Return each entry below without any alteration.
--- DATA SUPPLIED ---
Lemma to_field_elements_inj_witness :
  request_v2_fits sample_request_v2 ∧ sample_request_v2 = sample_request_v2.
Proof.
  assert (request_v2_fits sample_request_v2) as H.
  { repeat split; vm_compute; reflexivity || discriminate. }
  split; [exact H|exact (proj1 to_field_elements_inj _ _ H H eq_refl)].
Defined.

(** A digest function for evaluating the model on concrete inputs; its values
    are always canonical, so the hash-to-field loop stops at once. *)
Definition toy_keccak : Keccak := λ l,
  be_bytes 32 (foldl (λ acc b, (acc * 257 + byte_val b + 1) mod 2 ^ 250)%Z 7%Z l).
---
» ANSWER FOR THIS EXERCISE
Lemma to_field_elements_inj_witness :
  request_v2_fits sample_request_v2 ∧ sample_request_v2 = sample_request_v2.
Proof.
  assert (request_v2_fits sample_request_v2) as H.
  { repeat split; vm_compute; reflexivity || discriminate. }
  split; [exact H|exact (proj1 to_field_elements_inj _ _ H H eq_refl)].
Defined.

(** A digest function for evaluating the model on concrete inputs; its values
    are always canonical, so the hash-to-field loop stops at once. *)
Definition toy_keccak : Keccak := λ l,
  be_bytes 32 (foldl (λ acc b, (acc * 257 + byte_val b + 1) mod 2 ^ 250)%Z 7%Z l).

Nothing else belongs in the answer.